WHAT YOU WILL DO |
In the response, the entries must appear exactly as supplied.

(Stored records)
- - - - -

(** ** Handler and pop together *)

(** X16.  The handler and the pop form a first-in, first-out queue with
    overwrite: after a start and at least one completion, a pop returns the
    buffer of the oldest completion still held (the third last, or the first
    when fewer than three happened) and leaves the later ones, in order. *)
Theorem pop_after_completions_is_fifo hw s0 fn rc rate p xs :
  arrays_ok s0 -> fn <> 0 -> rate_ok hw rate = true -> block_ok p ->
  SLCIRXEOF hw <> 0 -> Forall (fun x => 0 <= x < SLC_BUF_CNT) xs -> xs <> [] ->
  exists s1 s2 item s3,
    exec (i2s_begin hw fn rc rate p) s0 = Ok s1 /\
    exec (slc_interrupts hw (map (completion_of hw) xs)) s1 = Ok s2 /\
    i2s_slc_queue_next_item s2 = Ok (item, s3) /\
    last_n 3 (map (fun x => p + x * (SLC_BUF_LEN * 4)) xs) =
      item :: guard_contents s3.
Proof.
  intros Ha0 Hfn Hrate Hp Hbit Hxs Hne.
  destruct (session_run hw s0 fn rc rate p xs Ha0 Hfn Hrate Hp Hbit Hxs)
    as (s1 & s2 & d1 & d2 & Hrun1 & Hrun2 & _ & _ & _ & _ & Hgc).
  pose proof Ha0 as [Hq0 Hi0].
  destruct (i2s_begin_ok hw fn rc rate p s0 Hi0 Hfn Hrate) as (s1' & Hrun1' & Hs1).
  rewrite Hrun1 in Hrun1'. injection Hrun1' as <-.
  destruct Hs1 as [Hq1 Hl1 _ Hit1 Hr1 _ _ _ _ _].
  assert (Ha1 : arrays_ok s1).
  { split; [rewrite Hq1; exact Hq0 | rewrite Hit1; reflexivity]. }
  assert (Hg1 : guard_ok s1) by (unfold guard_ok, SLC_BUF_CNT; rewrite Hl1; lia).
  assert (Hn1 : i2s_render s1 <> 0) by (rewrite Hr1; exact Hfn).
  destruct (completions_run hw _ s1 Ha1 Hg1 Hn1 (completions_of_ok hw xs Hbit Hxs))
    as (s2' & Hrun2' & Ha2 & Hl2 & _).
  rewrite Hrun2 in Hrun2'. injection Hrun2' as <-.
  rewrite Hl1, length_map in Hl2.
  assert (Hlen : 1 <= i2s_slc_queue_len s2 <= SLC_BUF_CNT - 1).
  { destruct xs as [|x xs]; [contradiction|].
    rewrite Hl2. cbn [length]. unfold SLC_BUF_CNT. lia. }
  destruct (pop_run s2 Ha2 Hlen) as (item & s3 & Hpop & Hcons & _).
  exists s1, s2, item, s3.
  split; [exact (exec_ok _ _ _ _ Hrun1)|].
  split; [exact (exec_ok _ _ _ _ Hrun2)|].
  split; [exact Hpop|]. rewrite <- Hgc. exact Hcons.
Qed.

Lemma pop_after_completions_is_fifo_witness :
  exists s1 s2 item s3,
    exec (i2s_begin esp8266 0x40201234 0 16000 0x3FFF0000) power_on = Ok s1 /\
    exec (slc_interrupts esp8266 (map (completion_of esp8266) [0; 1; 2; 3])) s1 = Ok s2 /\
    i2s_slc_queue_next_item s2 = Ok (item, s3) /\
    last_n 3 (map (fun x => 0x3FFF0000 + x * (SLC_BUF_LEN * 4)) [0; 1; 2; 3]) =
      item :: guard_contents s3.
Proof.
  apply (pop_after_completions_is_fifo
           esp8266 power_on 0x40201234 0 16000 0x3FFF0000 [0; 1; 2; 3]).
  - split; reflexivity.
  - discriminate.
  - reflexivity.
  - split; vm_compute; [reflexivity | discriminate].
  - discriminate.
  - repeat constructor; discriminate.
  - discriminate.
Defined.
(** [is_valid_limit] accepts a pair only when both bounds convert to floats,
    neither is below zero and the upper one is not below the lower one. *)
Lemma is_valid_limit_sound (ideal_low ideal_high : pyval) :
  is_valid_limit ideal_low ideal_high = Ok true ->
  exists low high,
    py_float ideal_low = Ok low /\ py_float ideal_high = Ok high
    /\ PrimFloat.ltb low 0 = false /\ PrimFloat.ltb high 0 = false
    /\ PrimFloat.ltb high low = false.
Proof.
  unfold is_valid_limit.
  destruct (is_none ideal_low || is_none ideal_high); [discriminate|].
  destruct (py_float ideal_low) as [low|[]]; try discriminate.
  destruct (py_float ideal_high) as [high|[]]; try discriminate.
  destruct (PrimFloat.ltb low 0) eqn:E1; [discriminate|].
  destruct (PrimFloat.ltb high 0) eqn:E2; [discriminate|].
  destruct (PrimFloat.ltb high low) eqn:E3; [discriminate|].
  intros _. now exists low, high.
Qed.

(** A bound below zero: the pair is not valid and a chart draws no limit
    line. *)
Lemma negative_bound_draws_no_limit_line (ideal_low ideal_high : pyval)
    (low high : float) :
  py_float ideal_low = Ok low -> py_float ideal_high = Ok high ->
  PrimFloat.ltb low 0 = true \/ PrimFloat.ltb high 0 = true ->
  is_valid_limit ideal_low ideal_high = Ok false
  /\ limit_lines ideal_low ideal_high = Ok [].
Proof.
  intros El Eh Hneg.
  assert (is_valid_limit ideal_low ideal_high = Ok false) as Hv.
  { unfold is_valid_limit. rewrite El, Eh.
    destruct (is_none ideal_low || is_none ideal_high); [reflexivity|].
    destruct Hneg as [-> | ->]; [reflexivity|].
    now rewrite orb_true_r. }
  split; [exact Hv|]. unfold limit_lines. now rewrite Hv.
Qed.

End LimitValidity.

(** A potable-water pH reading of 5.0. *)
Definition ph_reading : measurement :=
  {| measurement_date := lit "2024-03-05T08:30:00";
     unit_id := lit "PW1";
     parameter_name := lit "pH-Universal (liq)";
     value_numeric := PyFloat 5;
     unit_of_measure := Some (lit "pH") |}.

(** A catalog whose [PH] entry holds the sentinel -1 for both bounds. *)
Definition sentinel_catalog (equipment_type : pystr) : limits_dict :=
  [ (lit "PH", {| lower_limit := PyFloat (-1); upper_limit := PyFloat (-1) |}) ].

(** The styles of the tables on a canvas, in drawing order. *)
Definition styles_drawn (ops : list canvas_op) : list (list style_command) :=
  flat_map (fun op => match op with
                      | DrawTable _ _ style => [style]
                      | _ => []
                      end) ops.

- - - - -

RESPONSE TO THIS TASK |
(** ** Handler and pop together *)

(** X16.  The handler and the pop form a first-in, first-out queue with
    overwrite: after a start and at least one completion, a pop returns the
    buffer of the oldest completion still held (the third last, or the first
    when fewer than three happened) and leaves the later ones, in order. *)
Theorem pop_after_completions_is_fifo hw s0 fn rc rate p xs :
  arrays_ok s0 -> fn <> 0 -> rate_ok hw rate = true -> block_ok p ->
  SLCIRXEOF hw <> 0 -> Forall (fun x => 0 <= x < SLC_BUF_CNT) xs -> xs <> [] ->
  exists s1 s2 item s3,
    exec (i2s_begin hw fn rc rate p) s0 = Ok s1 /\
    exec (slc_interrupts hw (map (completion_of hw) xs)) s1 = Ok s2 /\
    i2s_slc_queue_next_item s2 = Ok (item, s3) /\
    last_n 3 (map (fun x => p + x * (SLC_BUF_LEN * 4)) xs) =
      item :: guard_contents s3.
Proof.
  intros Ha0 Hfn Hrate Hp Hbit Hxs Hne.
  destruct (session_run hw s0 fn rc rate p xs Ha0 Hfn Hrate Hp Hbit Hxs)
    as (s1 & s2 & d1 & d2 & Hrun1 & Hrun2 & _ & _ & _ & _ & Hgc).
  pose proof Ha0 as [Hq0 Hi0].
  destruct (i2s_begin_ok hw fn rc rate p s0 Hi0 Hfn Hrate) as (s1' & Hrun1' & Hs1).
  rewrite Hrun1 in Hrun1'. injection Hrun1' as <-.
  destruct Hs1 as [Hq1 Hl1 _ Hit1 Hr1 _ _ _ _ _].
  assert (Ha1 : arrays_ok s1).
  { split; [rewrite Hq1; exact Hq0 | rewrite Hit1; reflexivity]. }
  assert (Hg1 : guard_ok s1) by (unfold guard_ok, SLC_BUF_CNT; rewrite Hl1; lia).
  assert (Hn1 : i2s_render s1 <> 0) by (rewrite Hr1; exact Hfn).
  destruct (completions_run hw _ s1 Ha1 Hg1 Hn1 (completions_of_ok hw xs Hbit Hxs))
    as (s2' & Hrun2' & Ha2 & Hl2 & _).
  rewrite Hrun2 in Hrun2'. injection Hrun2' as <-.
  rewrite Hl1, length_map in Hl2.
  assert (Hlen : 1 <= i2s_slc_queue_len s2 <= SLC_BUF_CNT - 1).
  { destruct xs as [|x xs]; [contradiction|].
    rewrite Hl2. cbn [length]. unfold SLC_BUF_CNT. lia. }
  destruct (pop_run s2 Ha2 Hlen) as (item & s3 & Hpop & Hcons & _).
  exists s1, s2, item, s3.
  split; [exact (exec_ok _ _ _ _ Hrun1)|].
  split; [exact (exec_ok _ _ _ _ Hrun2)|].
  split; [exact Hpop|]. rewrite <- Hgc. exact Hcons.
Qed.

Lemma pop_after_completions_is_fifo_witness :
  exists s1 s2 item s3,
    exec (i2s_begin esp8266 0x40201234 0 16000 0x3FFF0000) power_on = Ok s1 /\
    exec (slc_interrupts esp8266 (map (completion_of esp8266) [0; 1; 2; 3])) s1 = Ok s2 /\
    i2s_slc_queue_next_item s2 = Ok (item, s3) /\
    last_n 3 (map (fun x => 0x3FFF0000 + x * (SLC_BUF_LEN * 4)) [0; 1; 2; 3]) =
      item :: guard_contents s3.
Proof.
  apply (pop_after_completions_is_fifo
           esp8266 power_on 0x40201234 0 16000 0x3FFF0000 [0; 1; 2; 3]).
  - split; reflexivity.
  - discriminate.
  - reflexivity.
  - split; vm_compute; [reflexivity | discriminate].
  - discriminate.
  - repeat constructor; discriminate.
  - discriminate.
Defined.
(** [is_valid_limit] accepts a pair only when both bounds convert to floats,
    neither is below zero and the upper one is not below the lower one. *)
Lemma is_valid_limit_sound (ideal_low ideal_high : pyval) :
  is_valid_limit ideal_low ideal_high = Ok true ->
  exists low high,
    py_float ideal_low = Ok low /\ py_float ideal_high = Ok high
    /\ PrimFloat.ltb low 0 = false /\ PrimFloat.ltb high 0 = false
    /\ PrimFloat.ltb high low = false.
Proof.
  unfold is_valid_limit.
  destruct (is_none ideal_low || is_none ideal_high); [discriminate|].
  destruct (py_float ideal_low) as [low|[]]; try discriminate.
  destruct (py_float ideal_high) as [high|[]]; try discriminate.
  destruct (PrimFloat.ltb low 0) eqn:E1; [discriminate|].
  destruct (PrimFloat.ltb high 0) eqn:E2; [discriminate|].
  destruct (PrimFloat.ltb high low) eqn:E3; [discriminate|].
  intros _. now exists low, high.
Qed.

(** A bound below zero: the pair is not valid and a chart draws no limit
    line. *)
Lemma negative_bound_draws_no_limit_line (ideal_low ideal_high : pyval)
    (low high : float) :
  py_float ideal_low = Ok low -> py_float ideal_high = Ok high ->
  PrimFloat.ltb low 0 = true \/ PrimFloat.ltb high 0 = true ->
  is_valid_limit ideal_low ideal_high = Ok false
  /\ limit_lines ideal_low ideal_high = Ok [].
Proof.
  intros El Eh Hneg.
  assert (is_valid_limit ideal_low ideal_high = Ok false) as Hv.
  { unfold is_valid_limit. rewrite El, Eh.
    destruct (is_none ideal_low || is_none ideal_high); [reflexivity|].
    destruct Hneg as [-> | ->]; [reflexivity|].
    now rewrite orb_true_r. }
  split; [exact Hv|]. unfold limit_lines. now rewrite Hv.
Qed.

End LimitValidity.

(** A potable-water pH reading of 5.0. *)
Definition ph_reading : measurement :=
  {| measurement_date := lit "2024-03-05T08:30:00";
     unit_id := lit "PW1";
     parameter_name := lit "pH-Universal (liq)";
     value_numeric := PyFloat 5;
     unit_of_measure := Some (lit "pH") |}.

(** A catalog whose [PH] entry holds the sentinel -1 for both bounds. *)
Definition sentinel_catalog (equipment_type : pystr) : limits_dict :=
  [ (lit "PH", {| lower_limit := PyFloat (-1); upper_limit := PyFloat (-1) |}) ].

(** The styles of the tables on a canvas, in drawing order. *)
Definition styles_drawn (ops : list canvas_op) : list (list style_command) :=
  flat_map (fun op => match op with
                      | DrawTable _ _ style => [style]
                      | _ => []
                      end) ops.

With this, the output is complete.